DESCRIPTION OF THE TASK –
Scan the records for the line containing "(WWait rest)) s)"; extract it and all later lines, verbatim, through the end, and nothing before it.

DATA RECORDS –
(** The frame is flushed and the sink released. *)
Definition app_sent (msg : Message.t) (once : bool) (s : State) : State :=
  if once then observe (Sent msg (Ok tt))
    (set_app AIdle (on_conn (Conn.on_control (Control.permit_send ControlRequest.LocalCloseSent)) s))
  else if Message.is_close msg then set_app (ANotify msg) s
  else observe (Sent msg (Ok tt)) (set_app AIdle s).

Definition app_write (a : answer) (msg : Message.t) (once : bool) (w : WriteState) (s : State) : outcome State :=
  let failed e := set_app (AGuard msg true (Report once e)) in
  match w with
  | WStart rest =>
      if cancelled s then To (failed (Some ConnectionClosed) (set_sink (SplitSink.clear_buf (sink s)) s))
      else To (set_app (AWrite msg once (WRun rest)) s)
  | WRun rest =>
      let '(s, r) := poll_split a rest s in
      match r with
      | WMore rest => To (set_app (AWrite msg once (WRun rest)) s)
      | WDone (Ok _) => To (app_sent msg once (set_lock None (set_sink (SplitSink.clear_buf (sink s)) s)))
      | WDone (Err e) => To (failed (Some e) (set_sink (SplitSink.clear_buf (sink s)) s))
      | WPending => if once then To (failed None s) else To (set_app (AWrite msg once (WWait rest)) s)
      end
  | WWait rest =>
      if cancelled s then To (failed (Some ConnectionClosed) (set_sink (SplitSink.clear_buf (sink s)) s))
      else To (set_app (AWrite msg once (WRun rest)) s)
  end.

WRITTEN RESPONSE –
      | WPending => if once then To (failed None s) else To (set_app (AWrite msg once (WWait rest)) s)
      end
  | WWait rest =>
      if cancelled s then To (failed (Some ConnectionClosed) (set_sink (SplitSink.clear_buf (sink s)) s))
      else To (set_app (AWrite msg once (WRun rest)) s)
  end.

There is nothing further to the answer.